Жестокой и кровавой была борьба за Советскую власть, за новую жизнь в Адыгее. Враги революции пытались в своих целях использовать национальные, родовые, бытовые и религиозные особенности адыгейского народа, но им это не удалось. Борьба, которую Нух, Ильяс, Умар и другие адыгейцы ведут за лучшую долю для своего народа, завершается победой благодаря честной и бескорыстной помощи русских. В книге ярко показана дружба бывшего комиссара Максима Перегудова и рядового буденновца адыгейца Ильяса Теучежа.
Автобиографические записки Джеймса Пайка (1834–1837) — одни из самых интересных и читаемых из всего мемуарного наследия участников и очевидцев гражданской войны 1861–1865 гг. в США. Благодаря автору мемуаров — техасскому рейнджеру, разведчику и солдату, которому самые выдающиеся генералы Севера доверяли и секретные миссии, мы имеем прекрасную возможность лучше понять и природу этой войны, а самое главное — характер живших тогда людей.
В 1959 году группа туристов отправилась из Свердловска в поход по горам Северного Урала. Их маршрут труден и не изведан. Решив заночевать на горе 1079, туристы попадают в условия, которые прекращают их последний поход. Поиски долгие и трудные. Находки в горах озадачат всех. Гору не случайно здесь прозвали «Гора Мертвецов». Очень много загадок. Но так ли всё необъяснимо? Автор создаёт документальную реконструкцию гибели туристов, предлагая читателю самому стать участником поисков.
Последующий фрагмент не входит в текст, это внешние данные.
(* ===== verification/Mmap.v ===== *)
(** * Memory mappings ([src/src/utils.rs], [src/src/placeholder/mmap.rs],
      [src/src/runtime/mmap_vec.rs], [src/src/runtime/owned_vmcontext.rs])

    The operating system is a parameter: the class [Kernel] has the calls the
    code makes ([mmap], [mprotect], [munmap], the page size) and two
    observations, the protection of every address and the list of mapped
    ranges; [KernelLaws] states what the calls do.  A failing [mprotect] may
    have changed a part of its range, as POSIX allows.  [Mmap] owns a
    range, [MmapVec] a vector stored in one.  Ownership in the Rust sense is
    modelled where it has an effect: a value dropped on an error path is
    unmapped. *)
From stdpp Require Import base list option numbers.
From S2P Require Import Prelude Types Trap Module VMOffsets.
Local Open Scope Z_scope.

(** ** The operating system *)
Inductive Prot : Type := PROT_NONE | PROT_RW | PROT_R | PROT_RX.

#[global] Instance Prot_eq_dec : EqDecision Prot.
Proof. solve_decision. Defined.

Class Kernel (K : Type) := {
  host_page_size : Z;
  mmap_anonymous : K -> Z -> Prot -> option (Z * K);
  mprotect : K -> Z -> Z -> Prot -> bool * K;
  munmap : K -> Z -> Z -> option K;
  prot_at : K -> Z -> option Prot;
  mappings : K -> list (Z * Z) }.

(** [addr] lies in the range of [len] bytes at [base]. *)
Definition in_range (base len addr : Z) : bool := (base <=? addr) && (addr <? base + len).

Lemma in_range_spec base len addr : in_range base len addr = true <-> base <= addr < base + len.
Proof. unfold in_range. rewrite andb_true_iff, Z.leb_le, Z.ltb_lt. done. Qed.

(** [n] rounded up to whole pages. *)
Definition page_up (ps n : Z) : Z := align_up n ps.

Class KernelLaws (K : Type) `{Kernel K} := {
  page_size_pow2 : exists e, 0 <= e < 32 /\ host_page_size = 2 ^ e;
  mmap_ok : forall k n p a k',
    mmap_anonymous k n p = Some (a, k') ->
    0 < n /\ 0 < a /\ a mod host_page_size = 0 /\ a + n < 2 ^ 64 /\
    (forall x, prot_at k' x = if in_range a n x then Some p else prot_at k x) /\
    (forall x, in_range a n x = true -> prot_at k x = None) /\
    mappings k' ≡ₚ (a, n) :: mappings k;
  mprotect_frame : forall k a n p x,
    in_range a (page_up host_page_size n) x = false -> prot_at (mprotect k a n p).2 x = prot_at k x;
  mprotect_inside : forall k a n p x,
    in_range a (page_up host_page_size n) x = true ->
    prot_at (mprotect k a n p).2 x = Some p \/
    (mprotect k a n p).1 = false /\ prot_at (mprotect k a n p).2 x = prot_at k x;
  mprotect_mappings : forall k a n p, mappings (mprotect k a n p).2 ≡ₚ mappings k;
  munmap_ok : forall k a n,
    (a, n) ∈ mappings k ->
    exists k', munmap k a n = Some k' /\
      (forall x, prot_at k' x = if in_range a n x then None else prot_at k x) /\
      mappings k ≡ₚ (a, n) :: mappings k' }.

(** ** Rounding to host pages ([utils.rs]) *)
Section Pages.
Context {K : Type} `{Kernel K} (dbg : bool).

Definition is_power_of_two (x : Z) : bool := (0 <? x) && (Z.land x (x - 1) =? 0).

Definition usize_is_multiple_of_host_page_size (bytes : Z) : bool :=
  bytes mod host_page_size =? 0.

(** [val & !page_size_minus_one] on [u64]. *)
Definition round_u64_up_to_host_pages {E} (bytes : Z) : outcome E Z :=
  page_size ← unwrap (try_from 64 host_page_size);
  _ ← debug_assert dbg (is_power_of_two page_size);
  page_size_minus_one ← unwrap (checked_sub 64 page_size 1);
  val ← unwrap (checked_add 64 bytes page_size_minus_one);
  Ok (Z.land val (wrap 64 (Z.lnot page_size_minus_one))).

Definition round_usize_up_to_host_pages {E} (bytes : Z) : outcome E Z :=
  bytes ← unwrap (try_from 64 bytes);
  rounded ← round_u64_up_to_host_pages bytes;
  unwrap (try_from 64 rounded).
End Pages.

(** Clearing the low bits of a word. *)
Lemma land_clear_low val e :
  0 <= e < 64 -> 0 <= val < 2 ^ 64 ->
  Z.land val (wrap 64 (Z.lnot (2 ^ e - 1))) = val - val mod 2 ^ e.
Proof.
  intros He Hv. unfold wrap.
  assert (Hl : Z.lnot (2 ^ e - 1) mod 2 ^ 64 = Z.ldiff (Z.ones 64) (Z.ones e)).
  { rewrite <- Z.land_ones by lia. apply Z.bits_inj'. intros n Hn.
    rewrite Z.land_spec, Z.ldiff_spec, Z.lnot_spec, !Z.testbit_ones_nonneg by lia.
    replace (2 ^ e - 1) with (Z.ones e) by (rewrite Z.ones_equiv; lia).
    rewrite Z.testbit_ones_nonneg by lia. by rewrite andb_comm. }
  rewrite Hl, <- (Z.land_ones val e) by lia.
  replace (Z.land val (Z.ldiff (Z.ones 64) (Z.ones e))) with (Z.ldiff val (Z.ones e)).
  2:{ apply Z.bits_inj'. intros n Hn. rewrite Z.land_spec, !Z.ldiff_spec.
      rewrite (Z.testbit_ones_nonneg 64) by lia.
      destruct (Z.ltb_spec n 64); [done|].
      destruct (decide (val = 0)) as [->|]; [by rewrite Z.bits_0|].
      rewrite (Z.bits_above_log2 val n); [done|lia|].
      assert (Z.log2 val < 64) by (apply Z.log2_lt_pow2; lia). lia. }
  pose proof (Z.sub_nocarry_ldiff val (Z.land val (Z.ones e))) as Hs.
  rewrite Hs.
  - apply Z.bits_inj'. intros n Hn. rewrite !Z.ldiff_spec, Z.land_spec.
    by destruct (Z.testbit val n), (Z.testbit (Z.ones e) n).
  - apply Z.bits_inj'. intros n Hn. rewrite Z.ldiff_spec, Z.land_spec, Z.bits_0.
    by destruct (Z.testbit val n), (Z.testbit (Z.ones e) n).
Qed.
Мемуары де Латюда — незаменимый источник любопытнейших сведений о тюремном быте XVIII столетия. Если, повествуя о своей молодости, де Латюд кое-что утаивал, а кое-что приукрашивал, стараясь выставить себя перед читателями в возможно более выгодном свете, то в рассказе о своих переживаниях в тюрьме он безусловно правдив и искренен, и факты, на которые он указывает, подтверждаются многочисленными документальными данными. В том грозном обвинительном акте, который беспристрастная история составила против французской монархии, запискам де Латюда принадлежит, по праву, далеко не последнее место.